Sickle cells are named for their distinctive shape
Researchers at the US Institutes of Health found a third of adults with the disease have dangerously high blood pressure in their lungs.
Writing in the New England Journal of Medicine, they say screening could pick up cases of pulmonary hypertension before patients become ill.
Patients could then be given medication to lower their blood pressure.
Sickle cell anaemia is an inherited blood disorder, which largely affects Afro-Caribbean and Asian patients. It is named after the distinctive shape formed by the red blood cells of people with the problem.
The shape is affected because a protein within the cells - haemoglobin - is different to normal. Haemoglobin carries the oxygen which is transported by the blood from the lungs to the body's tissues.
Due to this structural abnormality, sickle cells stick together and link into long fibres, which means they cannot get through small blood vessels as easily as healthy cells.
This can prevent oxygen getting through, leading to damage to organs, or, in some cases, strokes.
Pulmonary hypertension occurs when high blood pressure builds up in the arteries that supply the lungs.
This is caused by the walls of the arteries thickening. This reduces the blood flow through the vessels, and forces the heart to work harder to try to compensate.
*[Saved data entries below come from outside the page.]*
(** ** Triggers on appeals *)

(** [OLD.appeal_status]; OLD is the null record in an INSERT trigger. *)
Definition old_status (OLD : option appeal) : option appeal_status_t :=
  appeal_status <$> OLD.

Definition appeal_in (l : list appeal_status_t) (s : appeal_status_t) : bool :=
  bool_decide (s ∈ l).

(** [o IS NULL OR o <> s] *)
Definition null_or_distinct (o : option appeal_status_t) (s : appeal_status_t) : bool :=
  match o with None => true | Some s' => negb (bool_decide (s' = s)) end.

(** [o IS NULL OR o NOT IN l] *)
Definition null_or_not_in (o : option appeal_status_t) (l : list appeal_status_t) : bool :=
  match o with None => true | Some s' => negb (appeal_in l s') end.

Definition auto_update_claim_status_on_appeal (d : db) (OLD : option appeal)
    (NEW : appeal) (now : timestamp) : result db :=
  d1 <- (if bool_decide (appeal_status NEW = submitted)
            && null_or_distinct (old_status OLD) submitted
         then update_claims d (appeal_claim_id NEW) (fun _ => true)
                (set_claim_status cs_appealed) now
         else Ok d) ;;
  if appeal_in [accepted; partially_accepted] (appeal_status NEW)
     && null_or_not_in (old_status OLD) [accepted; partially_accepted]
  then update_claims d1 (appeal_claim_id NEW) (fun _ => true)
         (fun c =>
            set_approved_amount
              (if bool_decide (appeal_status NEW = accepted)
               then Some (claimed_amount c)
               else outcome_amount NEW)
              (set_claim_status cs_recovered c))
         now
  else Ok d1.

Definition notify_on_appeal_status_change (d : db) (OLD NEW : appeal)
    (appeal_id : uuid) : db :=
  if bool_decide (appeal_status NEW = appeal_status OLD) then d
  else
    let v_hospital_id := claim_hospital_id <$> claims d !! appeal_claim_id NEW in
    let v_notification_type :=
      match appeal_status NEW with
      | submitted => Some nt_appeal_submitted
      | accepted => Some nt_appeal_accepted
      | partially_accepted => Some nt_appeal_accepted
      | rejected => Some nt_appeal_rejected
      | additional_info_requested => Some nt_action_required
      | _ => None
      end in
    match v_notification_type with
    | None => d
    | Some t =>
        with_notifications d
          (notifications d ++
           [{| n_hospital_id := v_hospital_id;
               n_type := t;
               n_severity :=
                 if appeal_in [accepted; partially_accepted] (appeal_status NEW)
                 then sev_success
                 else if bool_decide (appeal_status NEW = rejected) then sev_error
                 else if bool_decide (appeal_status NEW = additional_info_requested)
                 then sev_warning
                 else sev_info;
               n_appeal_id := appeal_id;
               n_claim_id := appeal_claim_id NEW |}])
    end.
(** * TensorflowCompute: buffer layout and force exchange

    A shallow embedding of [tensorflow_plugin/TensorflowCompute.h]: the
    [FORCE_MODE] enumeration, the [TensorflowCompute] class with the four
    buffer accessors that the header defines inline, and the operations
    the header only declares.  The bodies of the declared operations live
    in the implementation file of the plugin, not in the header; each is given
    here as the specification describes it and is marked as such.  The
    accessors of the CUDA subclass [TensorflowComputeGPU] are overrides
    without a body in the header and are not covered.

    Machine arithmetic is written out: [unsigned int] expressions wrap at
    2^32, pointer arithmetic wraps at 2^64 and is scaled by the size of
    the pointee, and [reinterpret_cast<int64_t>] reads the 64 address
    bits as a signed integer. *)

From stdpp Require Import base list strings.
From Stdlib Require Import ZArith Lia.

Local Open Scope Z_scope.

(** ** Machine integers and pointers *)

Module Machine.

Definition UINT_MODULUS : Z := 2 ^ 32.
Definition ADDR_MODULUS : Z := 2 ^ 64.

(** The value of an [unsigned int] expression whose mathematical value
    is [z]. *)
Definition uint (z : Z) : Z := z mod UINT_MODULUS.

Definition is_uint (z : Z) : Prop := 0 <= z < UINT_MODULUS.

(** The 64 bits [z mod 2^64] read as an [int64_t]. *)
Definition int64_of_bits (z : Z) : Z :=
  let w := z mod ADDR_MODULUS in
  if w <? 2 ^ 63 then w else w - ADDR_MODULUS.

(** A typed pointer [T*]: its address and [sizeof(T)].  The header uses
    [_input_buffer] and [_output_buffer] without declaring them, so the
    pointee size travels with the pointer value instead of being fixed
    here. *)
Record pointer : Type := mk_pointer { ptr_addr : Z; ptr_sizeof : Z }.
(** The verdict of the rule on a decimal literal with a finite value above
    zero: it is false exactly when step 10.a of toPrecision, at the
    precision of the literal, finds the digits and the magnitude of the
    literal; but a coefficient that ends in a zero with a magnitude one
    less than the precision is flagged in any case. *)
Lemma decimal_verdict (node : Node) (d : Spec.Decimal) (m : N) (ex : Z) :
  Spec.wf d = true -> getRaw node = Spec.text d ->
  value node = VNumber (Finite false m ex) -> (m =? 0)%N = false ->
  isBaseTen node = true ->
  0 < Spec.digitsValue d ->
  (Spec.fraction d = None -> Str.startsWith (Spec.whole d) "00" = false) ->
  requestedPrecision (convertNumberToScientificNotation (Spec.text d)) <= 100 ->
  losesPrecision ecma node
  = Ok (negb (let '(E, n) :=
                Number.significand (Number.numerator m ex) (Number.denominator ex)
                  (requestedPrecision (convertNumberToScientificNotation (Spec.text d))) in
              (E =? Spec.exponentValue d + magnitude (normalizedNumber (Spec.text d)))
              && (n =? Digits.valueFrom 0
                         (Str.replace (coefficient (normalizedNumber (Spec.text d))) "." "")))
        || (Str.endsWith (coefficient (normalizedNumber (Spec.text d))) "0"
            && (Spec.exponentValue d + magnitude (normalizedNumber (Spec.text d))
                =? requestedPrecision (convertNumberToScientificNotation (Spec.text d)) - 1))).
Proof.
  intros Hwf Hraw Hvalue Hm Hten Hpositive Hzeros Hguard.
  destruct (normalizedNumber_value d Hwf Hpositive Hzeros)
    as (c & r & t & Hdc & Hc & Hdr & Hcoefficient & _).
  destruct (requestedPrecision_convert (Spec.text d))
    as [[Hundefined _] | (c0 & r0 & Hcoefficient' & Hprecision)];
    [rewrite Hcoefficient in Hundefined; discriminate|].
  rewrite Hcoefficient in Hcoefficient'. injection Hcoefficient' as <- <-.
  rewrite Hprecision in *.
  pose proof (convert_text d Hwf) as Hconvert. rewrite Hcoefficient in Hconvert.
  rewrite Hcoefficient, (coefficient_digits c r Hdc).
  set (M := Spec.exponentValue d + magnitude (normalizedNumber (Spec.text d))) in *.
  clearbody M.
  destruct (significand_digits (Number.numerator m ex) (Number.denominator ex)
              (Z.of_nat (S (length r))) (numerator_positive m ex Hm)
              (denominator_positive ex) ltac:(lia))
    as (E & c' & r' & Hsig & Hdc' & Hc' & Hdr' & Hlen).
  assert (Hlength : length r' = length r) by lia.
  rewrite Hsig.
  pose proof Hsig as Hstored. rewrite Hlen in Hstored.
  apply (toPrecision_form c' r' E m ex Hdc' Hc' Hdr' Hm) in Hstored.
  rewrite <- Hlen in Hstored.
  unfold losesPrecision, baseTenLosesPrecision. rewrite Hten, Hraw, Hvalue, Hprecision.
  destruct (Z.ltb_spec 100 (Z.of_nat (S (length r)))) as [Hbig | _]; [lia|].
  cbn [toPrecision ecma]. unfold Number.toPrecision.
  destruct (Z.ltb_spec (Z.of_nat (S (length r))) 1) as [Hsmall | _]; [lia|].
  destruct (Z.ltb_spec 100 (Z.of_nat (S (length r)))) as [Hbig | _]; [lia|].
  cbn [orb bind]. rewrite Hstored, Hconvert. f_equal.
  pose proof (endsWith_coefficient c r "0" Hc ltac:(discriminate)) as Hzero.
  unfold Str.chr in Hzero. rewrite Hzero. clear Hzero.
  replace (Z.of_nat (S (length r)) - 1) with (Z.of_nat (length r)) by lia.
  assert (Hdigits : E = M /\ Digits.valueFrom 0 (String c' r') = Digits.valueFrom 0 (String c r)
                    -> String c' r' = String c r).
  { intros [_ Hv]. apply valueFrom_inj; cbn [Str.all length]; try lia.
    - now rewrite Hdc', Hdr'.
    - now rewrite Hdc, Hdr. }
  assert (Hplain : String c ("." ++ r) ++ "e" ++ Number.show (Some M)
                   = String c' ("." ++ r') ++ "e" ++ Number.show (Some E)
                   <-> E = M /\ Digits.valueFrom 0 (String c' r')
                                = Digits.valueFrom 0 (String c r)).
  { split.
    - intros H. apply form_inj in H as [HC HM]; try now apply coefficient_excludes.
      injection HC as -> ->. now split.
    - intros H. pose proof (Hdigits H) as Heq. destruct H as [-> _].
      injection Heq as -> ->. reflexivity. }
  destruct (significant_digits c' r' Hc') as (r0 & t' & Hsplit & Hstrip & Hend).
  destruct (Z.eqb_spec E (Z.of_nat (length r'))) as [Hinteger | Hpoint].
  - (* the stored value is printed as an integer *)
    rewrite Hstrip, addDecimalPointToNumber_cons.
    destruct t' as [|t'].
    + (* which does not end in a zero *)
      rewrite append_empty in Hsplit. injection Hsplit as <-.
      destruct (String.eqb_spec (String c ("." ++ r) ++ "e" ++ Number.show (Some M))
                  (String c' ("." ++ r') ++ "e" ++ Number.show (Some E))) as [Heq | Hneq].
      * apply Hplain in Heq. pose proof (Hdigits Heq) as Hsame. destruct Heq as [HE Hv].
        apply Z.eqb_eq in HE, Hv. rewrite HE, Hv. cbn [andb negb orb].
        rewrite <- Hsame, Hend. reflexivity.
      * destruct ((E =? M) && (Digits.valueFrom 0 (String c' r')
                               =? Digits.valueFrom 0 (String c r))) eqn:Hboth;
          [|reflexivity].
        apply andb_prop in Hboth as [HE Hv]. apply Z.eqb_eq in HE, Hv.
        exfalso. apply Hneq, Hplain. now split.
    + (* which ends in a zero: its coefficient is shorter *)
      assert (Hshort : (length r0 < length r)%nat).
      { apply (f_equal length) in Hsplit.
        rewrite length_append, length_repeat in Hsplit. cbn [length] in Hsplit. lia. }
      destruct (String.eqb_spec (String c ("." ++ r) ++ "e" ++ Number.show (Some M))
                  (String c' ("." ++ r0) ++ "e" ++ Number.show (Some E))) as [Heq | _].
      * exfalso. apply form_inj in Heq as [HC _].
        -- injection HC as _ HC. apply (f_equal length) in HC. lia.
        -- now apply coefficient_excludes.
        -- apply coefficient_excludes; [assumption|].
           assert (Hall : Str.all Digits.isDigit (String c' r0 ++ Str.repeat "0" (S t')) = true)
             by (rewrite <- Hsplit; cbn [Str.all]; now rewrite Hdc', Hdr').
           rewrite all_append in Hall. apply andb_prop in Hall as [Hall _].
           cbn [Str.all] in Hall. now apply andb_prop in Hall as [_ Hall].
      * cbn [negb].
        destruct ((E =? M) && (Digits.valueFrom 0 (String c' r')
                               =? Digits.valueFrom 0 (String c r))) eqn:Hboth;
          [|reflexivity].
        apply andb_prop in Hboth as [HE Hv]. apply Z.eqb_eq in HE, Hv.
        rewrite <- (Hdigits (conj HE Hv)), Hsplit, endsWith_zero.
        cbn [negb orb andb]. symmetry. apply Z.eqb_eq. lia.
  - (* the stored value is printed with a point or an exponent *)
    destruct (String.eqb_spec (String c ("." ++ r) ++ "e" ++ Number.show (Some M))
                (String c' ("." ++ r') ++ "e" ++ Number.show (Some E))) as [Heq | Hneq].
    + apply Hplain in Heq. destruct Heq as [HE Hv].
      apply Z.eqb_eq in Hv. rewrite Hv. subst M. rewrite Z.eqb_refl. cbn [andb negb orb].
      destruct (Z.eqb_spec E (Z.of_nat (length r))); [lia | now rewrite andb_false_r].
    + destruct ((E =? M) && (Digits.valueFrom 0 (String c' r')
                             =? Digits.valueFrom 0 (String c r))) eqn:Hboth;
        [|reflexivity].
      apply andb_prop in Hboth as [HE Hv]. apply Z.eqb_eq in HE, Hv.
      exfalso. apply Hneq, Hplain. now split.
Qed.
Eventually the heart cannot pump enough blood through the lungs to pick up adequate amounts of oxygen. Patients become tired, dizzy and short of breath.
Researchers followed 195 adults with sickle cell anaemia patients for two years.
They used Doppler echocardiography, a test that uses sound-waves to measure the speed of blood flow, to assess the pressure in their pulmonary arteries.
They found 32% of patients had pulmonary hypertension.
A fifth of those died, whereas all but two of the patients without the condition survived.
Dr Griffin Rodgers of the National Institute of Diabetes and Digestive and Kidney Diseases, who also worked on the research, said: "The 'echo' is a test that is reasonably priced, non-invasive and should be recommended screening for adults with sickle cell disease just as the colonoscopy, cholesterol panel, mammogram, and other tests are.
"This would save lives and help to minimise a public health problem."
He said those sickle cell patients identified as being at the highest risk of death could then be offered treatments such as drugs that can open up their blood vessels or arteries.